We recommend that from an individual patient, samples for chemistry should always be collected into the same tube (heparin or red top) for the duration of the patient's stay in hospital. This will ensure that changes in analytes are patient- or disease- and not anticoagulant-related. For example, if the first chemistry panel is submitted in heparin, all subsequent chemistry tests should be submitted in heparin to allow more valid comparison between sequential results.

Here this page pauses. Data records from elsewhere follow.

(** X4.  The tree [subdivide] leaves of a node without children is
    uniform: with [d] the number of halvings of the region before the
    guard stops, every leaf is exactly [d] levels down and every node
    above the leaves has its four children.  So the tree has
    (4^(d+1) - 1) / 3 nodes, 4^d of them leaves. *)
Theorem subdivide_perfect (root : QuadTree) (s : State) :
  no_children root ->
  perfect (levels (_width root) (_height root)) (fst (subdivide root s))
  /\ (3 * length (nodes (fst (subdivide root s))) + 1
      = 4 ^ S (levels (_width root) (_height root)))%nat
  /\ length (leaves (fst (subdivide root s)))
     = (4 ^ levels (_width root) (_height root))%nat
  /\ height (fst (subdivide root s)) = levels (_width root) (_height root).
Proof.
  intros Hf.
  pose proof (subdivides_perfect _ _ _ _ (subdivide_subdivides root s) Hf) as Hp.
  auto using perfect_nodes, perfect_leaves, perfect_height.
Qed.

Lemma subdivide_perfect_witness :
  perfect (levels 20 20) (fst (subdivide (leaf 0 (mkPoint 0 0) 20 20) initial_state))
  /\ (3 * length (nodes (fst (subdivide (leaf 0 (mkPoint 0 0) 20 20) initial_state))) + 1
      = 4 ^ S (levels 20 20))%nat
  /\ length (leaves (fst (subdivide (leaf 0 (mkPoint 0 0) 20 20) initial_state)))
     = (4 ^ levels 20 20)%nat
  /\ height (fst (subdivide (leaf 0 (mkPoint 0 0) 20 20) initial_state)) = levels 20 20.
Proof.
  apply (subdivide_perfect (leaf 0 (mkPoint 0 0) 20 20) initial_state).
  repeat split.
Defined.

(** ** Sizes *)

Lemma nodes_at_set_children this nw ne sw se depth :
  nodes_at (set_children this nw ne sw se) depth
  = (set_children this nw ne sw se, depth)
      :: nodes_at nw (depth + 1) ++ nodes_at ne (depth + 1)
      ++ nodes_at sw (depth + 1) ++ nodes_at se (depth + 1).
Proof. reflexivity. Qed.

Lemma nodes_at_no_children this depth :
  no_children this -> nodes_at this depth = [(this, depth)].
Proof. destruct this; intros (H1 & H2 & H3 & H4); cbn in *; by subst. Qed.

Lemma halve_again a k : 15 < a -> 0 <= k -> Int.div a 2 / 2 ^ k = a / 2 ^ (k + 1).
Proof.
  intros Ha Hk. unfold Int.div. rewrite Z.quot_div_nonneg by lia.
  rewrite Z.pow_add_r, Z.pow_1_r by lia.
  rewrite Z.div_div by lia. f_equal. lia.
Qed.

Lemma subdivides_sizes this s this' s' :
  subdivides this s this' s' -> no_children this ->
  forall depth n k, In (n, k) (nodes_at this' depth) ->
    depth <= k
    /\ _width n = _width this / 2 ^ (k - depth)
    /\ _height n = _height this / 2 ^ (k - depth).
Proof.
  induction_on_run; intros Hfresh depth n k Hn.
  - rewrite nodes_at_no_children in Hn by done. destruct Hn as [[= <- <-]|[]].
    rewrite Z.sub_diag, !Z.div_1_r. split; [lia|done].
  - fresh_children. apply cannot_subdivide_false in Hg as (Hw & Hh & _).
    rewrite nodes_at_set_children in Hn. destruct Hn as [[= <- <-]|Hn].
    { rewrite Z.sub_diag, !Z.div_1_r. split; [lia|done]. }
    rewrite !in_app_iff in Hn.
    assert (forall c c' s1 s2,
              (forall depth n k, In (n, k) (nodes_at c' depth) ->
                 depth <= k /\ _width n = _width c / 2 ^ (k - depth)
                 /\ _height n = _height c / 2 ^ (k - depth)) ->
              _width c = Int.div (_width this) 2 -> _height c = Int.div (_height this) 2 ->
              subdivides c s1 c' s2 ->
              In (n, k) (nodes_at c' (depth + 1)) ->
              depth <= k /\ _width n = _width this / 2 ^ (k - depth)
              /\ _height n = _height this / 2 ^ (k - depth)) as Hq.
    { intros c c' sa sb IH Ew Eh _ Hin. apply IH in Hin as (Hk & -> & ->).
      rewrite Ew, Eh, !halve_again by lia.
      replace (k - (depth + 1) + 1) with (k - depth) by lia. split; [lia|done]. }
    destruct Hn as [Hn|[Hn|[Hn|Hn]]];
      [eapply (Hq _ nw')|eapply (Hq _ ne')|eapply (Hq _ sw')|eapply (Hq _ se')];
      try eassumption; try reflexivity;
      intros; [apply IHnw|apply IHne|apply IHsw|apply IHse];
      auto using leaf_no_children.
Qed.
(** * A shallow embedding of the sales-performance backend

    The development follows the layout of the repository:

    - [JS]                 the JavaScript values the code computes with
                           (IEEE-754 binary64 numbers, [Math.round], strings);
    - [Platform]           the third-party functions the code calls
                           (express-validator, bcryptjs, jsonwebtoken, the
                           ObjectId cast of mongoose), kept abstract;
    - [UserModel]          models/User.js;
    - [PerformanceModel]   models/Performance.js;
    - [Middleware]         middleware/authMiddleware.js;
    - [AuthRoutes]         routes/auth.js: [POST /register], [POST /login];
    - [PerformanceRoutes]  routes/performance.js: [POST /], [GET /:id],
                           [DELETE /:id], [GET /stats/summary], the gate of
                           [GET /all];
    - [AccountRoutes]      routes/auth.js: [GET /me], [PUT /profile],
                           [PUT /change-password], [POST /logout];
    - [PerformanceLists]   routes/performance.js: [GET /], [GET /all];
    - [PerformanceVirtuals] models/Performance.js: [periodeFormatee];
    - [Server]             server.js: the origin check of CORS.

    A collection is the list of its documents in insertion order; a handler is
    a function from the request and the collections to the response and the
    new collections, and requests are served one after the other.
    [new Date()] and the ObjectId of a created document are inputs of the
    handler that needs them.  A failure of the database itself is not
    modelled.  A string is the bytes of its UTF-8 encoding; its length and
    its first character are those of JavaScript, in UTF-16 code units. *)

From Stdlib Require Import ZArith List String Ascii Bool Lia.
From Stdlib Require Import Floats.SpecFloat.
From Stdlib Require Import DecimalString Sorting.Permutation Sorting.Sorted.
Import ListNotations.
Local Open Scope string_scope.
Local Open Scope Z_scope.

(* ===================================================================== *)
(** ** JavaScript values *)
(* ===================================================================== *)

Module JS.

(** A JS [Number] is an IEEE-754 binary64 value. *)
Definition number := spec_float.
Definition prec : Z := 53.
Definition emax : Z := 1024.

(** The Number nearest to an integer (exact below 2^53). *)
Definition of_Z (z : Z) : number := binary_normalize prec emax z 0 false.

Definition add : number -> number -> number := SFadd prec emax.
Definition mul : number -> number -> number := SFmul prec emax.
Definition div : number -> number -> number := SFdiv prec emax.

(** [x < y], [x <= y], [x > y] and [x === y] on Numbers. *)
Definition lt (x y : number) : bool := SFltb x y.
Definition le (x y : number) : bool := SFleb x y.
Definition gt (x y : number) : bool := SFltb y x.
Definition strict_eq (x y : number) : bool := SFeqb x y.

Definition is_finite (x : number) : bool :=
  match x with
  | S754_zero _ | S754_finite _ _ _ => true
  | _ => false
  end.

(** [floor (v + 1/2)] for the finite value [v = (-1)^s * m * 2^e]. *)
Definition round_half_up (s : bool) (m : positive) (e : Z) : Z :=
  let v := if s then Zneg m else Zpos m in
  if 0 <=? e then v * 2 ^ e
  else (2 * v + 2 ^ (- e)) / 2 ^ (1 - e).

(** [Math.round]: the integral Number closest to [x], ties towards
    +infinity; NaN, the infinities and the zeros are returned unchanged and
    a zero result keeps the sign of [x]. *)
Definition Math_round (x : number) : number :=
  match x with
  | S754_finite s m e =>
      let k := round_half_up s m e in
      if k =? 0 then S754_zero s else of_Z k
  | _ => x
  end.

(** The integer a Number is, when it is one. *)
Definition to_Z (x : number) : option Z :=
  match x with
  | S754_zero _ => Some 0
  | S754_finite s m e =>
      let v := if s then Zneg m else Zpos m in
      if 0 <=? e then Some (v * 2 ^ e)
      else if v mod 2 ^ (- e) =? 0 then Some (v / 2 ^ (- e))
      else None
  | _ => None
  end.

(** *** Strings

    A string is kept as the bytes of its UTF-8 encoding (a surrogate
    without its partner as the three bytes of its code point), so that
    equality, concatenation around ASCII text, [split] at an ASCII
    separator and [startsWith] of an ASCII prefix are those of the bytes.
    The length of a string and its first character are counted in UTF-16
    code units, as JavaScript does. *)

(** The number of code units that start at a byte: one at an ASCII byte
    and at the first byte of a sequence of two or three, two (a surrogate
    pair) at the first byte of a sequence of four, none at a continuation
    byte. *)
Definition units (c : ascii) : nat :=
  let b := N_of_ascii c in
  if (b <? 128)%N then 1%nat
  else if (b <? 192)%N then 0%nat
  else if (b <? 240)%N then 1%nat
  else 2%nat.

(** [s.length]. *)
Fixpoint length (s : string) : nat :=
  match s with
  | EmptyString => 0%nat
  | String c rest => (units c + length rest)%nat
  end.

(** [s.split(sep)] for a one-character separator. *)
Fixpoint split (sep : ascii) (s : string) : list string :=
  match s with
  | EmptyString => [EmptyString]
  | String c rest =>
      if Ascii.eqb c sep then EmptyString :: split sep rest
      else match split sep rest with
           | [] => [String c EmptyString]
           | h :: t => String c h :: t
           end
  end.

(** [s.startsWith(p)]. *)
Definition startsWith (p s : string) : bool := String.prefix p s.

Definition byteAt (n : nat) (s : string) : N :=
  match String.get n s with
  | Some c => N_of_ascii c
  | None => 128%N
  end.

(** The first code unit of a character of four bytes [b0 b1 b2 b3],
    whose code point is above U+FFFF: the high surrogate
    [0xD800 + ((code point - 0x10000) >> 10)], as its three bytes. *)
Definition highSurrogate (b0 b1 b2 : N) : string :=
  let high := (55296 + (N.land b0 7 * 256 + N.land b1 63 * 4 + N.land b2 63 / 16 - 64))%N in
  String (ascii_of_N 237)
         (String (ascii_of_N (128 + N.land (high / 64) 63))
                 (String (ascii_of_N (128 + N.land high 63)) EmptyString)).
Lemma right_edge :
  (λ i, (i, hi)) <$> Py.range (lo + 1) (hi + 1)
  = ((λ k, (lo + (1 + k), hi)) <$> seqZ 0 (hi - lo - 1)) ++ [(hi, hi)].
Proof.
  unfold Py.range.
  rewrite fmap_seqZ_shift, fmap_seqZ_last by lia.
  f_equal; [apply fmap_seqZ_ext; [lia|] | do 2 f_equal; lia].
  intros k _. f_equal. lia.
Qed.

Lemma lower_edge :
  (λ i, (hi, i)) <$> Py.range_down (hi - 1) (lo - 1)
  = ((λ k, (hi, hi - (1 + k))) <$> seqZ 0 (hi - lo - 1)) ++ [(hi, lo)].
Proof.
  unfold Py.range_down. rewrite <- list_fmap_compose.
  rewrite fmap_seqZ_last by lia.
  f_equal; [apply fmap_seqZ_ext; [lia|] | simpl; do 2 f_equal; lia].
  intros k _. simpl. f_equal. lia.
Qed.

Lemma left_edge :
  (λ i, (i, lo)) <$> Py.range_down (hi - 1) lo
  = (λ k, (hi - (1 + k), lo)) <$> seqZ 0 (hi - lo - 1).
Proof.
  unfold Py.range_down. rewrite <- list_fmap_compose.
  apply fmap_seqZ_ext; [lia|]. intros k _. simpl. f_equal. lia.
Qed.

(** The four edges that [get_cycle] appends make up the four sides. *)
Lemma edges_border :
  ((λ i, (lo, i)) <$> Py.range lo (hi + 1))
  ++ ((λ i, (i, hi)) <$> Py.range (lo + 1) (hi + 1))
  ++ ((λ i, (hi, i)) <$> Py.range_down (hi - 1) (lo - 1))
  ++ ((λ i, (i, lo)) <$> Py.range_down (hi - 1) lo)
  = border lo hi.
Proof.
  rewrite upper_edge, right_edge, lower_edge, left_edge.
  unfold border, right_side, lower_side, left_side.
  rewrite (fmap_seqZ_first (λ k, (lo + k, hi))) by lia.
  rewrite (fmap_seqZ_first (λ k, (hi, hi - k))) by lia.
  rewrite (fmap_seqZ_first (λ k, (hi - k, lo))) by lia.
  rewrite !Z.add_0_r, !Z.sub_0_r.
  rewrite <- !app_assoc. simpl. reflexivity.
Qed.

Lemma length_upper_side : length (upper_side lo hi) = Z.to_nat (hi - lo).
Proof. unfold upper_side. by rewrite length_fmap, length_seqZ. Qed.
Lemma length_right_side : length (right_side lo hi) = Z.to_nat (hi - lo).
Proof. unfold right_side. by rewrite length_fmap, length_seqZ. Qed.
Lemma length_lower_side : length (lower_side lo hi) = Z.to_nat (hi - lo).
Proof. unfold lower_side. by rewrite length_fmap, length_seqZ. Qed.
Lemma length_left_side : length (left_side lo hi) = Z.to_nat (hi - lo).
Proof. unfold left_side. by rewrite length_fmap, length_seqZ. Qed.

Lemma length_border : Py.len (border lo hi) = 4 * (hi - lo).
Proof.
  unfold Py.len, border. rewrite !length_app.
  rewrite length_upper_side, length_right_side, length_lower_side,
    length_left_side. lia.
Qed.

(** The four cells of quartet [i], read through Python subscripts. *)
Lemma border_getitem i :
  0 ≤ i < hi - lo →
  Py.getitem (border lo hi) i = Some (lo, lo + i) ∧
  Py.getitem (border lo hi) (i + (hi - lo)) = Some (lo + i, hi) ∧
  Py.getitem (border lo hi) (i + 2 * (hi - lo)) = Some (hi, hi - i) ∧
  Py.getitem (border lo hi) (i + 3 * (hi - lo)) = Some (hi - i, lo).
Proof.
  intros Hi. pose proof length_border as Hlen.
  rewrite !getitem_in_range by lia.
  unfold border. repeat split.
  - rewrite lookup_app_l by (rewrite length_upper_side; lia).
    by apply (lookup_fmap_seqZ (λ k, (lo, lo + k))).
  - rewrite lookup_app_r by (rewrite length_upper_side; lia).
    rewrite length_upper_side.
    rewrite lookup_app_l by (rewrite length_right_side; lia).
    replace (Z.to_nat (i + (hi - lo)) - Z.to_nat (hi - lo))%nat
      with (Z.to_nat i) by lia.
    by apply (lookup_fmap_seqZ (λ k, (lo + k, hi))).
  - rewrite lookup_app_r by (rewrite length_upper_side; lia).
    rewrite length_upper_side.
    rewrite lookup_app_r by (rewrite length_right_side; lia).
    rewrite length_right_side.
    rewrite lookup_app_l by (rewrite length_lower_side; lia).
    replace (Z.to_nat (i + 2 * (hi - lo)) - Z.to_nat (hi - lo)
             - Z.to_nat (hi - lo))%nat with (Z.to_nat i) by lia.
    by apply (lookup_fmap_seqZ (λ k, (hi, hi - k))).
  - rewrite lookup_app_r by (rewrite length_upper_side; lia).
    rewrite length_upper_side.
    rewrite lookup_app_r by (rewrite length_right_side; lia).
    rewrite length_right_side.
    rewrite lookup_app_r by (rewrite length_lower_side; lia).
    rewrite length_lower_side.
    replace (Z.to_nat (i + 3 * (hi - lo)) - Z.to_nat (hi - lo)
             - Z.to_nat (hi - lo) - Z.to_nat (hi - lo))%nat
      with (Z.to_nat i) by lia.
    by apply (lookup_fmap_seqZ (λ k, (hi - k, lo))).
Qed.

These guidelines should be followed for submission of chemistry tests:
Mailed in samples or samples collected after hours
When there is going to be a delay between sample collection and submission, e.g. samples shipped to the laboratory or collected after hours, always separate serum or plasma from cells. This also applies to corvac (serum separator tubes). Constituents, e.g. AST, potassium, leak from cells with storage and will result in artefactually high values, complicating result interpretation. Furthermore, cells utilize glucose, resulting in low concentrations of this analyte with storage. This will also happen in unseparated samples collected into corvac tubes. Most analytes are stable for up to 48 hours if kept refrigerated, therefore refrigerate and mail in on a cool pack.